Well, it seems that Nicholas D. Kristof, late in September, discovered that women in Muslim societies aren’t treated too well. As they say: What a scoop!
Anyhow, Kristof felt the need to start off his column about Mukhtaran Bibi, a Pakistani woman who was gang-raped and is now leading a crusade against such brutality, with a swipe at President Bush:
I’m still trying to help out President Bush by tracking down Osama bin Laden. After poking through remote parts of Pakistan, asking for a tall Arab with a beard, I can’t say I’ve earned that $25 million reward.
But I did come across someone even more extraordinary than Osama.
Quite the hook. Especially since the cheap shot is being leveled against the president who destroyed the Taliban regime in Afghanistan — the brutality of which toward women I think I need not elaborate upon here.
Later in the column, Kristof claims that:
The plight of women in developing countries isn’t addressed much in the West, and it certainly isn’t a hot topic in the presidential campaign.

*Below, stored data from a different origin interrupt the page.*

(* ===== verification/BankingPolicy.v ===== *)
(** * Banking policy helpers ([app/banking/services.py], [app/banking/limits.py])

    Amount bands and formatting, the freeze gate, transfer risk classes, the
    daily-limit selections, the daily usage sums, and the audit writer of the
    banking actions.  ORM objects are identified by their primary key: reading
    an attribute reads the row of the session's view. *)

From S2P Require Import Prelude PyStr PyDecimal TimeModel Schema Runtime Canonical Integrity.
From S2P Require Import AuditLog.
From Stdlib Require Import Ascii.
Open Scope string_scope.
Open Scope Z_scope.

Module Policy.
Import Audit.

Definition _TRANSFER_CONFIRMATION_EXPIRED_MESSAGE : string :=
  "Transfer confirmation has expired or was already used.".
Definition LOCAL_TRANSFER_CHANNEL : string := "Local Transfer".
Definition PAYUP_CHANNEL : string := "PayUp".
Definition TOPUP_CHANNEL : string := "Top Up".
Definition TRANSFER_RISK_NORMAL : string := "normal".
Definition TRANSFER_RISK_NEW_PAYEE : string := "new_payee".
Definition TRANSFER_RISK_LARGE_TRANSFER : string := "large_transfer".
Definition TRANSFER_STEP_UP_MFA : string := "mfa".
Definition TRANSFER_RISKS : list string :=
  [TRANSFER_RISK_NORMAL; TRANSFER_RISK_NEW_PAYEE; TRANSFER_RISK_LARGE_TRANSFER].

(** ** Pure helpers *)

(** Whole dollars as a [Decimal]. *)
Definition dollars (n : Z) : pydec := DFin n 0.

Definition dec_abs (d : pydec) : pydec :=
  match d with DFin c e => DFin (Z.abs c) e | DInf _ => DInf false | DNaN => DNaN end.

Definition _amount_audit_band (amount : pydec) : res string :=
  let normalized := dec_abs amount in
  rbind (dec_lt normalized (dollars 100)) (λ b1,
    if (b1 : bool) then Ok "under_100" else
  rbind (dec_lt normalized (dollars 1000)) (λ b2,
    if (b2 : bool) then Ok "100_to_999" else
  rbind (dec_lt normalized (dollars 10000)) (λ b3,
    if (b3 : bool) then Ok "1000_to_9999" else Ok "10000_or_more"))).

(** [_format_money] of a number of cents. *)
Definition _format_money (amount : Z) : string :=
  (if amount <? 0 then "-" else "") +:+ grouped (Z.abs amount / 100) +:+ "."
    +:+ pad 2 (Z.abs amount mod 100).

(** [str(value or "")]. *)
Definition or_empty (o : option string) : string := default "" o.

Definition _masked_account_suffix (account_number : option string) : string :=
  let digits := or_empty account_number in
  if nonempty digits then "-" +:+ str_last 6 digits else "-000000".

Definition _masked_phone_suffix (phone_number : option string) : string :=
  let digits := or_empty phone_number in
  if nonempty digits then "xxxx" +:+ str_last 4 digits else "xxxx0000".

Definition _masked_account_number (account_number : string) : string :=
  "•••-•••-" +:+ str_last 3 account_number.

Definition _normalize_transfer_risk (value : string) : res string :=
  let normalized := casefold (strip value) in
  if str_in normalized TRANSFER_RISKS then Ok normalized
  else Raise (AuthError "Invalid transfer risk classification" 400 None).

Definition transfer_step_up_requirement (transfer_risk : string) : res string :=
  rbind (_normalize_transfer_risk transfer_risk) (λ _, Ok TRANSFER_STEP_UP_MFA).

Definition classify_transfer_risk (new_payee large_transfer : bool) : string :=
  if new_payee then TRANSFER_RISK_NEW_PAYEE
  else if large_transfer then TRANSFER_RISK_LARGE_TRANSFER
  else TRANSFER_RISK_NORMAL.

(** Text after the last dot ([rsplit(".", 1)[1]]), when there is a dot. *)
Fixpoint after_last_dot (l : list ascii) : option (list ascii) :=
  match l with
  | [] => None
  | c :: l' =>
      match after_last_dot l' with
      | Some r => Some r
      | None => if bool_decide (c = "."%char) then Some l' else None
      end
  end.

(** Limits are cents; the result is an amount in cents. *)
Definition _resolve_custom_daily_limit (custom_value : option string) (minimum maximum : Z)
    : res Z :=
  let custom_text := strip (or_empty custom_value) in
  if negb (nonempty custom_text) then Raise (AuthError "Enter a custom amount." 400 None)
  else if match after_last_dot (chars custom_text) with
          | Some fraction => (2 <? length fraction)%nat
          | None => false
          end
  then Raise (AuthError "Custom amount must use cents precision." 400 None)
  else
    match decimal_of_str custom_text with
    | Raise InvalidOperation => Raise (AuthError "Enter a valid custom amount." 400 None)
    | Raise e => Raise e
    | Ok amount =>
        if negb (is_finite amount)
        then Raise (AuthError "Enter a valid custom amount." 400 None)
        else
          rbind (quantize_cents amount) (λ amount,
            if cents amount <? minimum
            then Raise (AuthError ("Custom amount must be at least SGD " +:+ fixed2 minimum
                                     +:+ ".") 400 None)
            else if maximum <? cents amount
            then Raise (AuthError ("Custom amount must not exceed SGD " +:+ fixed2 maximum
                                     +:+ ".") 400 None)
            else Ok (cents amount))
    end.

Definition _resolve_daily_limit_choice (choice : string) (custom_value : option string)
    (presets : list string) (minimum maximum : Z) : res Z :=
  let choice_text := strip choice in
  if str_in choice_text presets
  then rbind (decimal_of_str choice_text) (λ d, rbind (quantize_cents d) (λ q, Ok (cents q)))
  else if bool_decide (choice_text = "custom")
  then _resolve_custom_daily_limit custom_value minimum maximum
  else Raise (AuthError "Invalid limit selection." 400 None).

Definition resolve_transfer_limit_choice (choice : string) (custom_value : option string) : res Z :=
  _resolve_daily_limit_choice choice custom_value PAYUP_DAILY_LIMIT_PRESETS
    PAYUP_DAILY_LIMIT_MIN PAYUP_DAILY_LIMIT_MAX.

Definition resolve_local_transfer_limit_choice (choice : string) (custom_value : option string)
    : res Z :=
  _resolve_daily_limit_choice choice custom_value LOCAL_TRANSFER_DAILY_LIMIT_PRESETS
    LOCAL_TRANSFER_DAILY_LIMIT_MIN LOCAL_TRANSFER_DAILY_LIMIT_MAX.

Definition has_enrolled_mfa_method (user : User) : bool := u_mfa_enabled user.

Definition _requires_durable_audit (action outcome : string) : bool :=
  str_in (casefold (strip action))
    ["outbound_transfer"; "scheduled_transfer_execution"; "transaction_authorization"]
  && str_in (casefold (strip outcome)) ["success"; "approved"; "completed"; "executed"].

Definition ensure_account_not_frozen (user : User) (action : string) : res unit :=
  if u_is_frozen user || bool_decide (is_Some (u_security_locked_at user))
  then Raise (FrozenAccountError ("Account is frozen; " +:+ action +:+ " is blocked") 403)
  else Ok tt.

(** ** Daily usage *)

(** Completed transfers of one type by one sender since [day_start]. *)
Definition counts_today (ty : string) (sender : Z) (day_start : Z) (t : Transaction) : bool :=
  (tx_sender_id t =? sender) && bool_decide (tx_transaction_type t = ty)
  && bool_decide (tx_status t = "completed") && (day_start <=? tx_created_at t).

Definition used_since (ty : string) (sender day_start : Z) (d : Db) : Z :=
  sum_table (λ t, if counts_today ty sender day_start t then tx_amount t else 0) (transactions d).

Section Policy.
Context `{Env}.

Definition local_transfer_token_verifier (token : string) : res string :=
  active_hmac_hex ("local-transfer-confirmation:" +:+ token) 64.
Definition payup_transfer_token_verifier (token : string) : res string :=
  active_hmac_hex ("payup-transfer-confirmation:" +:+ token) 64.

(** The row behind an ORM object; a vanished row raises. *)
Definition load_user (user_id : Z) : M St User :=
  db_query (λ d, match users d !! user_id with Some u => Ok u | None => Raise NoResultFound end).
Definition load_payee (payee_id : Z) : M St Payee :=
  db_query (λ d, match payees d !! payee_id with Some p => Ok p | None => Raise NoResultFound end).

Definition payup_amount_used_today (user_id : Z) : M St Z :=
  now <- now_utc ;;
  db_get (used_since "payup" user_id (sgt_day_start_utc now)).
Definition local_transfer_amount_used_today (user_id : Z) : M St Z :=
  now <- now_utc ;;
  db_get (used_since "local_transfer" user_id (sgt_day_start_utc now)).

(** ** Audit of banking actions *)

(** [event_metadata[key] = audit_reference(namespace, value)] for a value that
    is not [None]. *)
Definition add_reference (key namespace : string) (value : option string)
    (metadata : list (string * jval)) : res (list (string * jval)) :=
  match value with
  | None => Ok metadata
  | Some v => rbind (audit_reference namespace v) (λ r, Ok (obj_set key (jopt_str r) metadata))
  end.

Definition audit_banking_action (action outcome : string) (user : option Z)
    (metadata : list (string * jval)) (transaction_reference payee_account idempotency_key
    : option string) (required : bool) : M St unit :=
  let event_metadata :=
    foldl (λ acc kv, obj_set kv.1 kv.2 acc) [("action", JStr action)] metadata in
  event_metadata <- lift (add_reference "transaction_ref" "transaction_reference"
                            transaction_reference event_metadata) ;;
  event_metadata <- lift (add_reference "payee_account_ref" "payee_account"
                            payee_account event_metadata) ;;
  event_metadata <- lift (add_reference "idempotency_key_ref" "idempotency_key"
                            idempotency_key event_metadata) ;;
  if required || _requires_durable_audit action outcome then
    _ <- audit_event_required ("banking_" +:+ action) outcome user event_metadata ;;
    commit
  else audit_event ("banking_" +:+ action) outcome user event_metadata.

Definition audit_outbound_transfer (user : Z) (outcome : string) (metadata : list (string * jval))
    (transaction_reference payee_account : option string) : M St unit :=
  audit_banking_action "outbound_transfer" outcome (Some user) metadata transaction_reference
    payee_account None false.

Definition audit_scheduled_transfer_execution (user : Z) (outcome : string)
    (metadata : list (string * jval)) (transaction_reference payee_account : option string)
    : M St unit :=
  audit_banking_action "scheduled_transfer_execution" outcome (Some user) metadata
    transaction_reference payee_account None false.

Definition audit_transaction_authorization (user : Z) (outcome : string)
    (metadata : list (string * jval)) (transaction_reference payee_account : option string)
    : M St unit :=
  audit_banking_action "transaction_authorization" outcome (Some user) metadata
    transaction_reference payee_account None false.

Definition audit_public_transaction_validation (outcome : string) (user : option Z)
    (metadata : list (string * jval)) (idempotency_key payee_account : option string)
    (required : bool) : M St unit :=
  audit_banking_action "public_transaction_validation" outcome user metadata None payee_account
    idempotency_key required.

(** [value or default] for an optional string. *)
Definition str_or (o : option string) (d : string) : string :=
  match o with Some s => if nonempty s then s else d | None => d end.

Definition _ensure_banking_action_allowed (user_id : Z) (action label : string) : M St unit :=
  user <- load_user user_id ;;
  try_except (lift (ensure_account_not_frozen user label)) is_auth_error
    (λ e, _ <- audit_banking_action action "blocked" (Some user_id)
                 [("reason", JStr (str_or (u_security_lock_reason user) "account_frozen"))]
                 None None None false ;;
          raise e).

Definition ensure_outbound_transfer_allowed (user_id : Z) : M St unit :=
  _ensure_banking_action_allowed user_id "outbound_transfer" "outbound transfers".
Definition ensure_scheduled_transfer_execution_allowed (user_id : Z) : M St unit :=
  _ensure_banking_action_allowed user_id "scheduled_transfer_execution"
    "scheduled transfer execution".
Definition ensure_sensitive_profile_change_allowed (user_id : Z) : M St unit :=
  _ensure_banking_action_allowed user_id "sensitive_profile_change" "sensitive profile changes".

Definition before_outbound_transfer := ensure_outbound_transfer_allowed.
Definition before_scheduled_transfer_execution := ensure_scheduled_transfer_execution_allowed.
Definition before_sensitive_profile_change := ensure_sensitive_profile_change_allowed.

End Policy.
End Policy.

But that’s funny. I’ve actually listened to the president’s speeches some over the last three or so years, and I recall the rights of women — in the Arab world, in particular — being what I might go so far as to call a theme of Bush’s.
In just one speech last year, at the 20th anniversary of the National Endowment for Democracy, Bush mentioned women’s rights in the developing world in four separate passages in his speech:
In many Middle Eastern countries, poverty is deep and it is spreading, women lack rights and are denied schooling. Whole societies remain stagnant while the world moves ahead. These are not the failures of a culture or a religion. These are the failures of political and economic doctrines.
…
Ruling cabals like the Taliban show their version of religious piety in public whippings of women, ruthless suppression of any difference or dissent, and support for terrorists who arm and train to murder the innocent.
…
Governments across the Middle East and North Africa are beginning to see the need for change. Morocco has a diverse new parliament; King Mohammed has urged it to extend the rights to women. Here is how His Majesty explained his reforms to parliament: “How can society achieve progress while women, who represent half the nation, see their rights violated and suffer as a result of injustice, violence, and marginalization, notwithstanding the dignity and justice granted to them by our glorious religion?” The King of Morocco is correct: The future of Muslim nations will be better for all with the full participation of women.
…
Successful societies privatize their economies, and secure the rights of property. They prohibit and punish official corruption, and invest in the health and education of their people. They recognize the rights of women. And instead of directing hatred and resentment against others, successful societies appeal to the hopes of their own people.
Now, have women’s rights in the developing world been a “hot” campaign issue, per se? No. But the issue is implicit in Bush’s grand strategy of remaking the Middle East, a strategy which there can be little doubt that John Kerry would abandon.
At the end of Kristof’s column, he lamely offers that the West could help women in the developing world “with health and literacy programs.” Of course, he’s right. Those things could be extremely helpful — just as soon as we’ve deposed the regimes that hold public executions in soccer stadiums.